An event can be defined as "a significant change in state".[1] For example, when a consumer purchases a car, the car's state changes from "for sale" to "sold". A car dealer's system architecture may treat this state change as an event whose occurrence can be made known to other applications within the architecture. From a formal perspective, what is produced, published, propagated, detected or consumed is a (typically asynchronous) message called the event notification, and not the event itself, which is the state change that triggered the message emission. Events do not travel, they just occur. However, the term event is often used metonymically to denote the notification message itself, which may lead to some confusion.

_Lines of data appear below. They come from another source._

(** ** Applications *)
(** No listener belongs to the application [k]. *)
Definition unserved (k : N) (w : W) : Prop := ∀ pl id port x, at_port w pl id = Some port → id = Z.of_N (x_ID x) → accesses w !! x_ID x = Some x → x_ApplicationID x ≠ k.
#[local] Instance stable_unserved k : Stable (unserved k).
Proof. intros w w' [R P _] Hu pl id port x. rewrite P, (same_accesses _ _ R). apply Hu. Qed.
(** The table of applications changes, but not where listeners need it. *)
Lemma applications_changed (w w' : W) : backed_up w → wd_planes w' = wd_planes w → accesses w' = accesses w → edges w' = edges w →
  (∀ k a, applications w !! k = Some a → unserved k w ∨
     ∃ a', applications w' !! k = Some a' ∧ a_EdgeIDs a' = a_EdgeIDs a ∧ a_ApplicationType a' = a_ApplicationType a) → backed_up w'.
Proof.
  intros [Hs Hb] Hp HX HE HA. split; [by rewrite Hp|]. intros pl id port. unfold at_port. rewrite Hp. intros Hl _.
  destruct (Hb _ _ _ Hl ltac:(tauto)) as (x & a & -> & Hx & Hport & Ha & (Hr & Hpub & Hedge) & Hpl).
  destruct (HA _ _ Ha) as [Hu|(a' & Ha' & Hes & Hty)]; [by destruct (Hu pl (Z.of_N (x_ID x)) port x Hl eq_refl Hx)|].
  assert (effectiveAccessProtocol x a' = effectiveAccessProtocol x a) as Heff by (unfold effectiveAccessProtocol; by rewrite Hty).
  exists x, a'. rewrite HX. split_and!; try done; [|by rewrite Heff]. unfold runnable. by rewrite Heff, Hes, HE.
Qed.
Lemma create_application_row a (w : W) : backed_up w → let '(r, w') := on_db (CpDao.CreateApplication a) w in
  backed_up w' ∧ match r with Ok b => unserved (a_ID b) w' | Err _ => True end.
Proof.
  intros Hb. unfold on_db, CpDao.CreateApplication. destruct (Create_ TApplication a (wd_db w)) as [r db] eqn:E. apply Create_law_ in E as [_ H].
  destruct r as [b|e]; [|split; [|done]; eapply stable_backed; [|exact Hb]; split; [by intros t _; apply H|done|done]].
  destruct H as (id & Hid & Hnone & -> & H1 & H2). cbn [numbered] in *. change (applications w !! id = None) in Hnone.
  set (b := a <| a_ID := id |>) in *. set (w' := mkWorld db (wd_planes w) (wd_os w)).
  assert (∀ k, applications w' !! k = if bool_decide (k = id) then Some b else applications w !! k) as Hrows.
  { intros k. etransitivity; [exact (f_equal (λ m : gmap N Application, m !! k) H1)|]. case_bool_decide as Hk; [subst k; apply lookup_insert_eq|by apply lookup_insert_ne]. }
  assert (accesses w' = accesses w) as HX by exact (H2 TAccess ltac:(done)). assert (edges w' = edges w) as HE by exact (H2 TEdge ltac:(done)). split.
  - apply (applications_changed w); try done. intros k c Hc. right. exists c. rewrite Hrows, bool_decide_eq_false_2; [done|]. intros ->. congruence.
  - intros pl i port x Hp -> Hx. rewrite HX in Hx. destruct (proj2 Hb pl (Z.of_N (x_ID x)) port Hp ltac:(tauto)) as (y & c & Hi & Hy & _ & Hc & _).
    assert (x_ID y = x_ID x) as Hyx by lia. rewrite Hyx in Hy. cbn. congruence.
Qed.
Lemma delete_application_row k (w : W) : backed_up w → unserved k w → let '(r, w') := on_db (CpDao.DeleteApplication k) w in
  backed_up w' ∧ (is_ok r = true → applications w' !! k = None).
Proof.
  intros Hb Hu. unfold on_db, CpDao.DeleteApplication. destruct (Delete_ TApplication _ (wd_db w)) as [r db] eqn:E. apply Delete_law_ in E as [_ H]. destruct r as [[]|e].
  - destruct H as [H1 H2]. set (w' := mkWorld db (wd_planes w) (wd_os w)).
    assert (∀ i, applications w' !! i = if bool_decide (i = k) then None else applications w !! i) as Hrows.
    { intros i. etransitivity; [exact (f_equal (λ m : gmap N Application, m !! i) H1)|]. etransitivity; [exact (without_at (t := TApplication) _ (applications w) i)|].
      change (row TApplication) with Application. destruct (applications w !! i) as [a|] eqn:Ea; [|by case_bool_decide]. apply application_keyed in Ea. by rewrite Ea. }
    split; [|intros _; by rewrite Hrows, bool_decide_eq_true_2].
    apply (applications_changed w); [done|done|exact (H2 TAccess ltac:(done))|exact (H2 TEdge ltac:(done))|].
    intros i a Ha. destruct (decide (i = k)) as [->|Hne]; [by left|right]. exists a. by rewrite Hrows, bool_decide_eq_false_2.
  - split; [|done]. eapply stable_backed; [|exact Hb]. split; [by intros t _; apply H|done|done].
Qed.
Lemma update_application_row a b (w : W) : backed_up w → has_application w a → a_ID b = a_ID a → a_EdgeIDs b = a_EdgeIDs a → a_ApplicationType b = a_ApplicationType a →
  backed_up (snd (on_db (CpDao.UpdateApplication b) w)).
Proof.
  intros Hb Ha Hid Hes Hty. unfold on_db, CpDao.UpdateApplication. destruct (Updates_ TApplication _ _ (wd_db w)) as [r db] eqn:E. cbn [snd].
  apply Updates_law_ in E as [_ H]; [|intros r'; cbn; by intros ->%bool_decide_eq_true].
  destruct r as [[]|e]; [|eapply stable_backed; [|exact Hb]; split; [by intros t _; apply H|done|done]]. destruct H as [H1 H2].
  set (w' := mkWorld db (wd_planes w) (wd_os w)). apply (applications_changed w); [done|done|exact (H2 TAccess ltac:(done))|exact (H2 TEdge ltac:(done))|].
  assert (∀ k, applications w' !! k = (λ r, if bool_decide (a_ID r = a_ID b) then b else r) <$> applications w !! k) as Hrows.
  { intros k. rewrite <- lookup_fmap. exact (f_equal (λ m : gmap N Application, m !! k) H1). }
  intros k c Hc. right. rewrite Hrows, Hc. cbn. eexists. split; [done|]. case_bool_decide as Hk; [|done].
  pose proof (application_keyed _ _ _ Hc) as Hck. unfold has_application in Ha. rewrite <- Hid, <- Hk, Hck, Hc in Ha. injection Ha as ->. done.
Qed.
Lemma safe_UpdateApplication actor req : safe backed_up (Resources.UpdateApplication (DB := DB) (OS := OS) actor req) (λ _, backed_up).
Proof.
  unfold Resources.UpdateApplication. destruct (N.eqb _ 0); [by apply safe_throw|]. apply safe_quiet_bind; [apply _|done|quietly|intros _].
  eapply safe_bind; [apply safe_map_err, (safe_read_application backed_up); by intros|]. intros a. apply safe_pure. intros Hid.
  destruct (_ && _); [apply safe_throw; by intros w []|]. set (b := if bool_decide (ua_Description req = "") then _ else _).
  assert (a_ID b = a_ID a ∧ a_EdgeIDs b = a_EdgeIDs a ∧ a_ApplicationType b = a_ApplicationType a) as (H1 & H2 & H3) by (unfold b; by repeat case_bool_decide).
  eapply (safe_bind _ _ (λ _, backed_up)); [|intros u; apply safe_quiet; [apply _|done|unfold CpDao.GetApplicationByID; quietly]].
  intros w [Hb Ha]. pose proof (update_application_row a b w Hb Ha H1 H2 H3) as H. by destruct (on_db _ w) as [[u|e] w'].
Qed.
Lemma quiet_device actor req ip : quiet (Resources.resolve_device (DB := DB) (OS := OS) actor req ip).
Proof.
  unfold Resources.resolve_device, CpDao.GetDeviceByID, CpDao.GetEthernetInterfacesByDeviceID, CpDao.GetEdgeDevicesByEdgeID, CpDao.GetDeviceByIP. quietly.
Qed.
Lemma safe_CreateApplication actor req : safe backed_up (Resources.CreateApplication (DB := DB) (OS := OS) ToLower actor req) (λ _, backed_up).
Proof.
  unfold Resources.CreateApplication. apply safe_quiet_bind; [apply _|done|quietly|intros name]. destruct (negb _); [by apply safe_throw|].
  destruct (N.eqb _ 0); [by apply safe_throw|]. apply safe_quiet_bind; [apply _|done|quietly|intros _].
  apply safe_quiet_bind; [apply _|done|unfold CpDao.GetEdge; quietly|intros _]. apply safe_quiet_bind; [apply _|done|apply quiet_device|intros device].
  apply safe_quiet_bind; [apply _|done|quietly|intros typed].
  eapply (safe_bind _ _ (λ a w, backed_up w ∧ unserved (a_ID a) w)).
  { intros w Hb. pose proof (create_application_row (mkApplication 0 [ca_EdgeId req] device name (ca_Description req) (TrimSpace (ca_Ip req)) (snd typed) (fst typed)) w Hb) as H.
    destruct (on_db _ w) as [[a|e] w']; [done|apply H]. }
  intros a. apply safe_quiet_bind; [apply _|by intros w []|quietly|]. intros [u|e]; [|eapply (safe_bind _ _ (λ _, backed_up)); [|intros u; by apply safe_throw]].
  - eapply safe_post; [apply safe_quiet; [apply _|by intros w []|unfold CpDao.GetApplicationByID; quietly]|]. by intros b w [].
  - eapply safe_bind; [apply safe_try with (Q := λ _, backed_up)|intros r; by apply safe_ret]. intros w [Hb Hu]. pose proof (delete_application_row (a_ID a) w Hb Hu) as H.
    destruct (on_db _ w). apply H.
Qed.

This architectural pattern may be applied by the design and implementation of applications and systems which transmit events among loosely coupled software components and services. An event-driven system typically consists of event emitters (or agents) and event consumers (or sinks). Sinks have the responsibility of applying a reaction as soon as an event is presented. The reaction might or might not be completely provided by the sink itself. For instance, the sink might just have the responsibility to filter, transform and forward the event to another component or it might provide a self-contained reaction to such event. The first category of sinks can be based upon traditional components such as message-oriented middleware while the second category of sinks (self-contained online reaction) might require a more appropriate transactional executive framework[clarify].

Building applications and systems around an event-driven architecture allows these applications and systems to be constructed in a manner that facilitates more responsiveness, because event-driven systems are, by design, more normalized to unpredictable and asynchronous environments.[2]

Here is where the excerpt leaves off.